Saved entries

-.-.-

(** The conversion adds its one call of the driver to the trace. *)
Lemma convert_ADC_units_trace self w :
  trace (convert_ADC_units self w).2
  = trace w ++ [Driver ps4000aMaximumValue (head (script w))].
Proof.
  unfold convert_ADC_units. unfold_monad. cbv beta iota delta [id].
  destruct (script w) as [|r scr]; [done |]. cbn [head].
  destruct (decide (status r = 0)); [|done].
  cbv beta iota zeta. by destruct (PyDict.map_items _ _).
Qed.

Lemma stream_traces_trace self w :
  exists tl,
    trace (stream_traces self w).2 = trace w ++ tl /\
    backs_off tl = true /\
    Forall (fun e => is_sleep e = true -> e = Sleep 10) tl.
Proof.
  rewrite stream_traces_loop.
  destruct (stream_loop_trace (script w) (stream_start self) (trace w))
    as (tl & Htl & Hnext & Hoff & Hms).
  destruct (stream_loop _ _ _) as [[[[]| |] s] w']; cbn [snd] in Htl;
    [| by exists tl | by exists tl].
  unfold bind, gets.
  pose proof (convert_ADC_units_trace s w') as Hconv.
  destruct (convert_ADC_units s w') as [[[[]| |] s'] w'']; cbn [snd] in *;
    (exists (tl ++ [Driver ps4000aMaximumValue (head (script w'))]);
     rewrite Hconv, Htl, <-app_assoc;
     split_and!; [done | apply Hnext |];
     apply Forall_app; split; [done | by repeat constructor]).
Qed.

(** A first poll without a callback: the loop sleeps before it polls
    again. *)
Lemma stream_traces_idle_poll self r rest tr :
  (0 < total_buffer_len self)%nat ->
  (forall samples cb, delivered r <> StreamData samples (Some cb)) ->
  exists tl,
    trace (stream_traces self {| script := r :: rest; trace := tr |}).2
    = tr ++ Driver ps4000aGetStreamingLatestValues (Some r) :: Sleep 10 :: tl.
Proof.
  intros Hlen Hr.
  assert (unsuccessful_poll (Driver ps4000aGetStreamingLatestValues (Some r))
          = true) as Hpoll.
  { cbn [unsuccessful_poll].
    destruct (delivered r) as [| | | |samples [cb|]]; try done.
    by destruct (Hr samples cb). }
  assert (exists tl,
            trace (stream_loop (r :: rest) (stream_start self) tr).2
            = tr ++ Driver ps4000aGetStreamingLatestValues (Some r)
                 :: Sleep 10 :: tl) as (tl & Htl).
  { rewrite stream_loop_step by done. cbv zeta.
    rewrite driver_deliver_called, Hpoll by done. cbn [negb].
    match goal with
    | |- context [stream_loop rest ?s ?t] =>
        destruct (stream_loop_trace rest s t) as (tl & -> & _)
    end.
    exists tl. by rewrite <-!app_assoc. }
  rewrite stream_traces_loop. cbn [script trace].
  destruct (stream_loop _ _ _) as [[[[]| |] s] w']; cbn [snd] in Htl;
    [| by exists tl | by exists tl].
  unfold bind, gets.
  pose proof (convert_ADC_units_trace s w') as Hconv.
  destruct (convert_ADC_units s w') as [[[[]| |] s'] w'']; cbn [snd] in *;
    (exists (tl ++ [Driver ps4000aMaximumValue (head (script w'))]);
     rewrite Hconv, Htl, <-app_assoc; done).
Qed.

-.-.-

• Task details:
Transcribe the records above exactly, but only from the line that contains "(tl & Htl)." through their final line, inclusive.

• Exercise response:
                 :: Sleep 10 :: tl) as (tl & Htl).
  { rewrite stream_loop_step by done. cbv zeta.
    rewrite driver_deliver_called, Hpoll by done. cbn [negb].
    match goal with
    | |- context [stream_loop rest ?s ?t] =>
        destruct (stream_loop_trace rest s t) as (tl & -> & _)
    end.
    exists tl. by rewrite <-!app_assoc. }
  rewrite stream_traces_loop. cbn [script trace].
  destruct (stream_loop _ _ _) as [[[[]| |] s] w']; cbn [snd] in Htl;
    [| by exists tl | by exists tl].
  unfold bind, gets.
  pose proof (convert_ADC_units_trace s w') as Hconv.
  destruct (convert_ADC_units s w') as [[[[]| |] s'] w'']; cbn [snd] in *;
    (exists (tl ++ [Driver ps4000aMaximumValue (head (script w'))]);
     rewrite Hconv, Htl, <-app_assoc; done).
Qed.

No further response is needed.